# What you should do
Repeat nothing but the lines below running from the one containing "decreased by [fadeSpeed]" to the one containing "What holds of". Keep both end lines.

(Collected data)

(** * Rainbow laser pointer: the trail model of [src/App.tsx]

    A shallow embedding of the [NeonLaserTrail] component: the trail
    points, the trails, the pointer bindings held in the component's refs,
    the three pointer handlers and the state effect of one [render] tick.

    Modelling choices.
    - A JavaScript [number] that holds a coordinate, a hue, an opacity or a
      distance is a real number ([R]); [Math.max], [Math.min], [Math.sqrt]
      and [%] are the corresponding operations on reals.  Rounding,
      [NaN] and the infinities of IEEE doubles are outside the model.
    - A [number] that holds a trail identifier or a touch identifier is an
      integer ([Z]); the counter never leaves the range where [++] is exact.
    - [activeTrailsMap], a [Map<number, number>], is a [gmap Z Z].
    - The refs of the component are the fields of one [State] record, and
      each handler is a function from [State] to [State].  Handlers look a
      trail up in [trailsRef.current] and mutate it in place; nothing keeps
      a trail object across two handlers, so in-place mutation is the
      replacement of the first trail with that identifier.
    - Canvas drawing reads the trails and writes none of them; of [render]
      the model keeps the fade loop and the cleanup. *)

From Stdlib Require Import Reals Lra Lia ZArith List.
From stdpp Require Import gmap.
Import ListNotations.

Open Scope R_scope.

(** ** Numbers *)

#[global] Instance Rlt_decision (a b : R) : Decision (a < b) := Rlt_dec a b.
#[global] Instance Rle_decision (a b : R) : Decision (a <= b) := Rle_dec a b.

(** Truncation toward zero, as in the definition of [%]. *)
Definition Rtrunc (r : R) : Z :=
  if decide (0 <= r) then Int_part r else (- Int_part (- r))%Z.

(** [a % b] on numbers: the remainder has the sign of the dividend. *)
Definition fmod (a b : R) : R := a - b * IZR (Rtrunc (a / b)).

(** ** Data model *)

Record TrailPoint : Type := mkTrailPoint {
  x : R;
  y : R;
  alpha : R;
  hue : R
}.

(** The object type [{ x: number; y: number }] of [lastPoint] and [getPos]. *)
Record Position : Type := mkPosition {
  pos_x : R;
  pos_y : R
}.

Record Trail : Type := mkTrail {
  points : list TrailPoint;
  baseHue : R;
  cumulativeDistance : R;
  lastPoint : option Position;
  lastUpdateTime : R;
  trailId : Z
}.

(** The refs of the component. *)
Record State : Type := mkState {
  trailsRef : list Trail;
  hueRef : R;
  activeTrailsMap : gmap Z Z;
  activeMouseTrailRef : option Z;
  trailIdCounterRef : Z;
  isDrawingRef : bool
}.

Definition initialState : State :=
  {| trailsRef := [];
     hueRef := 0;
     activeTrailsMap := ∅;
     activeMouseTrailRef := None;
     trailIdCounterRef := 0;
     isDrawingRef := false |}.

(** ** Events *)

Record Touch : Type := mkTouch {
  identifier : Z;
  clientX : R;
  clientY : R
}.

(** What [handleStart] and [handleMove] receive.  A touchstart or touchmove
    event lists every contact on the surface, the one that caused it
    included, so [e.touches] is a first contact followed by the others and
    the test [e.touches.length > 0] holds for every touch event. *)
Inductive PointerEvent : Type :=
  | MouseEvent (mouseX mouseY : R)
  | TouchEvent (touch0 : Touch) (others : list Touch) (changedTouches : list Touch).

(** What [handleEnd] reads of its event: whether it has [changedTouches]. *)
Inductive EndEvent : Type :=
  | MouseEnd
  | TouchEnd (changedTouches : list Touch).

(** ** Constants *)

Definition MIN_DISTANCE : R := 1.
Definition FADE_SPEED : R := 6 / 1000.
Definition COLOR_PHASE_DISTANCE : R := 800.

(** ** Curve interpolation *)

Definition catmullRom (t p0 p1 p2 p3 : R) : R :=
  let v0 := (p2 - p0) * (1 / 2) in
  let v1 := (p3 - p1) * (1 / 2) in
  let t2 := t * t in
  let t3 := t * t2 in
  (2 * p1 - 2 * p2 + v0 + v1) * t3 + (-3 * p1 + 3 * p2 - 2 * v0 - v1) * t2 + v0 * t + p1.

(** [points[k]]: [None] is [undefined]. *)
Definition at_index {A : Type} (l : list A) (k : Z) : option A :=
  if (k <? 0)%Z then None else nth_error l (Z.to_nat k).

(** [getInterpolatedPoint]; [None] is the [TypeError] raised on reading a
    field of an [undefined] control point. *)
Definition getInterpolatedPoint (pts : list TrailPoint) (i : Z) (t : R)
  : option TrailPoint :=
  let len := Z.of_nat (length pts) in
  match at_index pts (Z.max 0 (i - 1)), at_index pts i,
        at_index pts (Z.min (len - 1) (i + 1)),
        at_index pts (Z.min (len - 1) (i + 2)) with
  | Some p0, Some p1, Some p2, Some p3 =>
      let a := alpha p1 + (alpha p2 - alpha p1) * t in
      Some {| x := catmullRom t (x p0) (x p1) (x p2) (x p3);
              y := catmullRom t (y p0) (y p1) (y p2) (y p3);
              hue := catmullRom t (hue p0) (hue p1) (hue p2) (hue p3);
              alpha := Rmax 0 (Rmin 1 a) |}
  | _, _, _, _ => None
  end.

(** ** The render tick *)

(** [point.alpha = Math.max(point.alpha - FADE_SPEED, 0)]. *)
Definition fadePoint (p : TrailPoint) : TrailPoint :=
  {| x := x p; y := y p; alpha := Rmax (alpha p - FADE_SPEED) 0; hue := hue p |}.

Definition setPoints (t : Trail) (ps : list TrailPoint) : Trail :=
  {| points := ps;
     baseHue := baseHue t;
     cumulativeDistance := cumulativeDistance t;
     lastPoint := lastPoint t;
     lastUpdateTime := lastUpdateTime t;
     trailId := trailId t |}.

(** The body of [trailsRef.current.forEach]: a trail with fewer than two
    points is left as it is, every other trail has all its points faded. *)
Definition fadeTrail (t : Trail) : Trail :=
  if (length (points t) <? 2)%nat then t
  else setPoints t (map fadePoint (points t)).

Definition isVisible (p : TrailPoint) : bool := bool_decide (0 < alpha p).

(** [.map(trail => ({...trail, points: trail.points.filter(p => p.alpha > 0)}))
     .filter(trail => trail.points.length > 1)]. *)
Definition cleanup (ts : list Trail) : list Trail :=
  List.filter (fun t => (1 <? length (points t))%nat)
    (map (fun t => setPoints t (List.filter isVisible (points t))) ts).

Definition setTrails (s : State) (ts : list Trail) : State :=
  {| trailsRef := ts;
     hueRef := hueRef s;
     activeTrailsMap := activeTrailsMap s;
     activeMouseTrailRef := activeMouseTrailRef s;
     trailIdCounterRef := trailIdCounterRef s;
     isDrawingRef := isDrawingRef s |}.

Definition render (s : State) : State :=
  setTrails s (cleanup (map fadeTrail (trailsRef s))).

(** ** Pointer handlers *)

Definition getPos (e : PointerEvent) : Position :=
  match e with
  | TouchEvent t0 _ _ => {| pos_x := clientX t0; pos_y := clientY t0 |}
  | MouseEvent mx my => {| pos_x := mx; pos_y := my |}
  end.

Definition getDistance (p1 p2 : Position) : R :=
  sqrt ((pos_x p1 - pos_x p2) ^ 2 + (pos_y p1 - pos_y p2) ^ 2).

(** [trailsRef.current.find(trail => trail.trailId === trailId)]. *)
Definition findTrailById (s : State) (id : Z) : option Trail :=
  List.find (fun t => (trailId t =? id)%Z) (trailsRef s).

Definition handleStart (now : R) (e : PointerEvent) (s : State) : State :=
  let pos := getPos e in
  let baseHue := fmod (hueRef s + 30) 360 in
  let trailId := trailIdCounterRef s in
  let p := {| x := pos_x pos; y := pos_y pos; alpha := 1; hue := baseHue |} in
  let newTrail :=
    {| points := [p; p];
       baseHue := baseHue;
       cumulativeDistance := 0;
       lastPoint := Some pos;
       lastUpdateTime := now;
       trailId := trailId |} in
  {| trailsRef := trailsRef s ++ [newTrail];
     hueRef := baseHue;
     activeTrailsMap :=
       match e with
       | TouchEvent t0 _ _ => <[identifier t0 := trailId]> (activeTrailsMap s)
       | MouseEvent _ _ => activeTrailsMap s
       end;
     activeMouseTrailRef :=
       match e with
       | TouchEvent _ _ _ => activeMouseTrailRef s
       | MouseEvent _ _ => Some trailId
       end;
     trailIdCounterRef := (trailIdCounterRef s + 1)%Z;
     isDrawingRef := true |}.

(** The trail [handleMove] resolves for the event's pointer. *)
Definition boundTrail (e : PointerEvent) (s : State) : option Z :=
  match e with
  | TouchEvent t0 _ _ => activeTrailsMap s !! identifier t0
  | MouseEvent _ _ => activeMouseTrailRef s
  end.

(** The mutation of [currentTrail] on an accepted move. *)
Definition extendTrail (pos : Position) (t : Trail) : Trail :=
  let distanceTraveled :=
    match lastPoint t with
    | Some lp => getDistance pos lp
    | None => 0
    end in
  let cumulative := cumulativeDistance t + distanceTraveled in
  let colorProgress := fmod cumulative COLOR_PHASE_DISTANCE / COLOR_PHASE_DISTANCE in
  let currentHue := fmod (baseHue t + colorProgress * 360) 360 in
  {| points := points t ++ [{| x := pos_x pos; y := pos_y pos; alpha := 1; hue := currentHue |}];
     baseHue := baseHue t;
     cumulativeDistance := cumulative;
     lastPoint := Some pos;
     lastUpdateTime := lastUpdateTime t;
     trailId := trailId t |}.

(** In-place mutation of the trail [find] returns: the first one with [id]. *)
Fixpoint updateTrail (id : Z) (f : Trail -> Trail) (ts : list Trail) : list Trail :=
  match ts with
  | [] => []
  | t :: rest =>
      if (trailId t =? id)%Z then f t :: rest else t :: updateTrail id f rest
  end.

(** [getDistance({x, y}, currentTrail.lastPoint) < MIN_DISTANCE], when
    [lastPoint] is not [null]. *)
Definition tooClose (pos : Position) (t : Trail) : bool :=
  match lastPoint t with
  | Some lp => bool_decide (getDistance pos lp < MIN_DISTANCE)
  | None => false
  end.

(** The stale branch: every key bound to [id] leaves the map, and the
    drawing flag is cleared when the map is then empty. *)
Definition dropStale (id : Z) (s : State) : State :=
  let m := filter (fun kv : Z * Z => kv.2 ≠ id) (activeTrailsMap s) in
  {| trailsRef := trailsRef s;
     hueRef := hueRef s;
     activeTrailsMap := m;
     activeMouseTrailRef := activeMouseTrailRef s;
     trailIdCounterRef := trailIdCounterRef s;
     isDrawingRef := if decide (size m = 0%nat) then false else isDrawingRef s |}.

Definition handleMove (e : PointerEvent) (s : State) : State :=
  match boundTrail e s with
  | None => s
  | Some id =>
      match findTrailById s id with
      | None => dropStale id s
      | Some currentTrail =>
          let pos := getPos e in
          if tooClose pos currentTrail then s
          else setTrails s (updateTrail id (extendTrail pos) (trailsRef s))
      end
  end.

Definition handleEnd (e : option EndEvent) (s : State) : State :=
  let m :=
    match e with
    | Some (TouchEnd changed) =>
        fold_left (fun acc t => delete (identifier t) acc) changed (activeTrailsMap s)
    | _ => activeTrailsMap s
    end in
  let mouse :=
    match e with
    | Some (TouchEnd _) => activeMouseTrailRef s
    | _ => None
    end in
  {| trailsRef := trailsRef s;
     hueRef := hueRef s;
     activeTrailsMap := m;
     activeMouseTrailRef := mouse;
     trailIdCounterRef := trailIdCounterRef s;
     isDrawingRef :=
       if decide (size m = 0%nat) then
         match mouse with None => false | Some _ => isDrawingRef s end
       else isDrawingRef s |}.

(** ** The component as a transition system *)

Inductive Event : Type :=
  | Start (now : R) (e : PointerEvent)
  | Move (e : PointerEvent)
  | End (e : option EndEvent)
  | Tick.

Definition step (s : State) (ev : Event) : State :=
  match ev with
  | Start now e => handleStart now e s
  | Move e => handleMove e s
  | End e => handleEnd e s
  | Tick => render s
  end.

Definition run (s : State) (evs : list Event) : State := fold_left step evs s.

Inductive reachable : State -> Prop :=
  | reachable_init : reachable initialState
  | reachable_step s ev : reachable s -> reachable (step s ev).

(** ** The registry of the specification

    [advanceFrame] as the specification words it: every point's alpha is
    decreased by [fadeSpeed] with floor 0, then the points with alpha <= 0
    are removed, then the trails with at most one remaining point. *)

Definition decreaseAlpha (fadeSpeed : R) (p : TrailPoint) : TrailPoint :=
  {| x := x p; y := y p; alpha := Rmax (alpha p - fadeSpeed) 0; hue := hue p |}.

Definition advanceFrame (fadeSpeed : R) (ts : list Trail) : list Trail :=
  let faded := map (fun t => setPoints t (map (decreaseAlpha fadeSpeed) (points t))) ts in
  let pruned :=
    map (fun t => setPoints t
                    (List.filter (fun p => negb (bool_decide (alpha p <= 0))) (points t)))
        faded in
  List.filter (fun t => negb (length (points t) <=? 1)%nat) pruned.

(** ** Well-formed registries

    What holds of every state the handlers and the tick can produce. *)

Definition trailIds (s : State) : list Z := map trailId (trailsRef s).

Definition pointOK (p : TrailPoint) : Prop := 0 < alpha p <= 1.

Definition trailOK (t : Trail) : Prop :=
  (2 <= length (points t))%nat /\
  Forall pointOK (points t) /\
  0 <= cumulativeDistance t /\
  0 <= baseHue t < 360 /\
  lastPoint t <> None.

Record invariant (s : State) : Prop := mkInvariant {
  inv_nodup : List.NoDup (trailIds s);
  inv_fresh : Forall (fun id => (id < trailIdCounterRef s)%Z) (trailIds s);
  inv_trails : Forall trailOK (trailsRef s);
  inv_hue : 0 <= hueRef s < 360
}.

(** The points a trail keeps after one tick, and whether the trail stays. *)
Definition remaining (t : Trail) : list TrailPoint :=
  List.filter isVisible (points (fadeTrail t)).

Definition survives (t : Trail) : bool := (1 <? length (remaining t))%nat.
Lemma is_matrix_intro {A} (m : list (list A)) :
  forallb (fun r => (length r =? ncols m)%nat) m = true -> is_matrix m.
Proof.
  unfold is_matrix, rect. rewrite forallb_forall, Forall_forall.
  intros H r Hr. apply Nat.eqb_eq, H, Hr.
Qed.

(** A sample with a neighbour of a class frequency up to [10 / alpha] is
    rescaled. *)
Lemma rescaled_intro self freqs n :
  In n freqs -> pyval (alpha self) * INR n <= 10 -> rescaled self freqs.
Proof.
  intros Hin Hn. unfold rescaled.
  apply Rle_trans with (raw_weight self n);
    [apply raw_weight_above_margin, Hn|].
  apply Rsum_ge_In; [apply raw_weights_nonneg | apply in_map, Hin].
Qed.

Lemma demo_rescaled : rescaled demo [3; 1]%nat.
Proof.
  apply (@rescaled_intro demo [3; 1]%nat 1%nat).
  - right. left. reflexivity.
  - simpl. lra.
Qed.

Lemma weights_sum_to_one_witness :
  exists W, neighbor_weights demo [[0; 3]]%Z = Some W /\
    rescaled demo [3; 1]%nat /\
    length W = 1%nat /\
    Forall2 (fun freqs row =>
               length row = 2%nat /\ (rescaled demo freqs -> Rsum row = 1))
            [[3; 1]]%nat W.
Proof.
  eexists. split; [reflexivity|]. split; [exact demo_rescaled|].
  apply (@weights_sum_to_one demo [[0; 3]]%Z [[3; 1]]%nat).
  - apply is_matrix_intro. reflexivity.
  - reflexivity.
  - reflexivity.
Defined.

(** With 1200 DSEL samples in each class and [alpha = 0.9], [np.exp]
    overflows for every neighbour: the raw weights are 0, the norm is 0,
    and the row is left at 0. *)
Lemma crowded_frequencies :
  neighbor_frequencies crowded [[0; 1200]]%Z = Some [[1200; 1200]]%nat.
Proof. vm_compute. reflexivity. Qed.

Lemma crowded_overflow :
  float_max < exp (pyval (alpha crowded) * INR 1200).
Proof.
  apply exp_large. rewrite INR_IZR_INZ.
  change (Z.of_nat 1200) with 1200%Z.
  change (pyval (alpha crowded)) with (9 / 10). lra.
Qed.

Lemma crowded_weights :
  neighbor_weights crowded [[0; 1200]]%Z = Some [[0; 0]].
Proof.
  rewrite neighbor_weights_unfold, crowded_frequencies.
  unfold bind, normalize. cbn [length map ncols Nat.eqb negb andb guard].
  rewrite (raw_weight_overflow crowded 1200 crowded_overflow).
  rewrite normalize_row_zeros by (repeat constructor). reflexivity.
Qed.

Lemma weights_overflow_counterexample :
  is_matrix [[0; 1200]]%Z /\
  neighbor_weights crowded [[0; 1200]]%Z = Some [[0; 0]] /\
  ~ Forall (fun row => length row = 2%nat /\ Rsum row = 1) [[0; 0]].
Proof.
  split; [apply is_matrix_intro; reflexivity|].
  split; [exact crowded_weights|].
  intros H. inversion H as [|? ? [_ Hs] _]; subst.
  unfold Rsum in Hs. simpl in Hs. lra.
Qed.


(** ** The competence estimate is defined on well-formed input *)

Lemma np_index_valid {A} (a : list A) i :
  valid_index a i -> exists x, np_index a i = Some x.
Proof.
  unfold valid_index, np_index. intros H.
  destruct (Z.leb_spec 0 i); [|lia].
  destruct (nth_error a (Z.to_nat i)) eqn:E; [eauto|].
  apply nth_error_None in E. lia.
Qed.

Lemma mapM_defined {A B} (f : A -> option B) l :
  Forall (fun a => exists b, f a = Some b) l -> exists r, mapM f l = Some r.
Proof.
  induction 1 as [|a l [b Hb] Hl [r Hr]]; simpl; [eauto|].
  rewrite Hb, Hr. simpl. eauto.
Qed.

Lemma np_take_defined {A} (a : list A) idx :
  Forall (Forall (valid_index a)) idx -> exists r, np_take a idx = Some r.
Proof.
  intros H. apply mapM_defined. eapply Forall_impl; [|exact H].
  intros row Hrow. apply mapM_defined. eapply Forall_impl; [|exact Hrow].
  intros i. apply np_index_valid.
Qed.

Lemma fold_max_bound x v : In v x -> (v <= fold_right Z.max (-1) x)%Z.
Proof.
  induction x as [|u x IH]; simpl; [tauto|].
  intros [->|H]; [lia|]. specialize (IH H). lia.
Qed.

(** Every label that occurs has a bin in the class frequencies. *)
Lemma bincount_defined x :
  Forall (fun v => (0 <= v)%Z) x ->
  exists cf, bincount x = Some cf /\ Forall (valid_index cf) x.
Proof.
  intros H. unfold bincount.
  assert (Hg : forallb (fun v => (0 <=? v)%Z) x = true).
  { apply forallb_forall. rewrite Forall_forall in H.
    intros v Hv. apply Z.leb_le, H, Hv. }
  rewrite Hg. simpl. eexists. split; [reflexivity|].
  rewrite Forall_forall in H |- *. intros v Hv.
  unfold valid_index. rewrite length_map, length_seq.
  pose proof (fold_max_bound x v Hv). specialize (H v Hv). lia.
Qed.

(** X1.  On a non-empty region of valid neighbour indices, with non-negative
    labels and a correctness row per DSEL sample, the estimate is defined. *)
Lemma estimate_competence_returns (self : DESMI)
    (competence_region : list (list Z))
    (distances : option (list (list R)))
    (predictions : option (list (list Z))) :
  Forall (fun label => (0 <= label)%Z) (DSEL_target_ self) ->
  length (DSEL_processed_ self) = length (DSEL_target_ self) ->
  competence_region <> [] ->
  ncols competence_region <> 0%nat ->
  Forall (Forall (valid_index (DSEL_target_ self))) competence_region ->
  correct_loop_ok self competence_region = true ->
  exists competence,
    estimate_competence self competence_region distances predictions
    = Some competence.
Proof.
  intros Hlab Hlen Hne Hk Hidx Hloop.
  unfold estimate_competence, neighbor_weights.
  destruct (bincount_defined Hlab) as (cf & -> & Hcf). simpl.
  destruct (np_take_defined Hidx) as (targets & Ht). rewrite Ht. simpl.
  assert (Htv : Forall (Forall (valid_index cf)) targets).
  { pose proof (np_take_In _ _ Ht) as Hin.
    eapply Forall_impl; [|exact Hin]. intros row Hrow.
    eapply Forall_impl; [|exact Hrow]. intros t Hin'.
    rewrite Forall_forall in Hcf. auto. }
  destruct (np_take_defined Htv) as (num & Hn). rewrite Hn. simpl.
  assert (Hgd : negb (length (map (map (raw_weight self)) num) =? 0)%nat
                && negb (ncols (map (map (raw_weight self)) num) =? 0)%nat
                = true).
  { pose proof (np_take_shape _ _ Ht) as S1.
    pose proof (np_take_shape _ _ Hn) as S2.
    destruct S1 as [|r t region targets' Hrt S1]; [congruence|].
    inversion S2 as [|? n ? num' Htn S2']; subst. simpl in *.
    rewrite length_map.
    destruct (Nat.eqb_spec (length n) 0); [|reflexivity]. lia. }
  unfold normalize. rewrite Hgd. simpl.
  assert (Hidx' : Forall (Forall (valid_index (DSEL_processed_ self)))
                         competence_region).
  { eapply Forall_impl; [|exact Hidx]. intros row Hrow.
    eapply Forall_impl; [|exact Hrow]. unfold valid_index. intros i Hi.
    rewrite Hlen. exact Hi. }
  destruct (np_take_defined Hidx') as (cn & ->). simpl.
  rewrite Hloop. simpl. eauto.
Qed.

# Solved problem
    decreased by [fadeSpeed] with floor 0, then the points with alpha <= 0
    are removed, then the trails with at most one remaining point. *)

Definition decreaseAlpha (fadeSpeed : R) (p : TrailPoint) : TrailPoint :=
  {| x := x p; y := y p; alpha := Rmax (alpha p - fadeSpeed) 0; hue := hue p |}.

Definition advanceFrame (fadeSpeed : R) (ts : list Trail) : list Trail :=
  let faded := map (fun t => setPoints t (map (decreaseAlpha fadeSpeed) (points t))) ts in
  let pruned :=
    map (fun t => setPoints t
                    (List.filter (fun p => negb (bool_decide (alpha p <= 0))) (points t)))
        faded in
  List.filter (fun t => negb (length (points t) <=? 1)%nat) pruned.

(** ** Well-formed registries

    What holds of every state the handlers and the tick can produce. *)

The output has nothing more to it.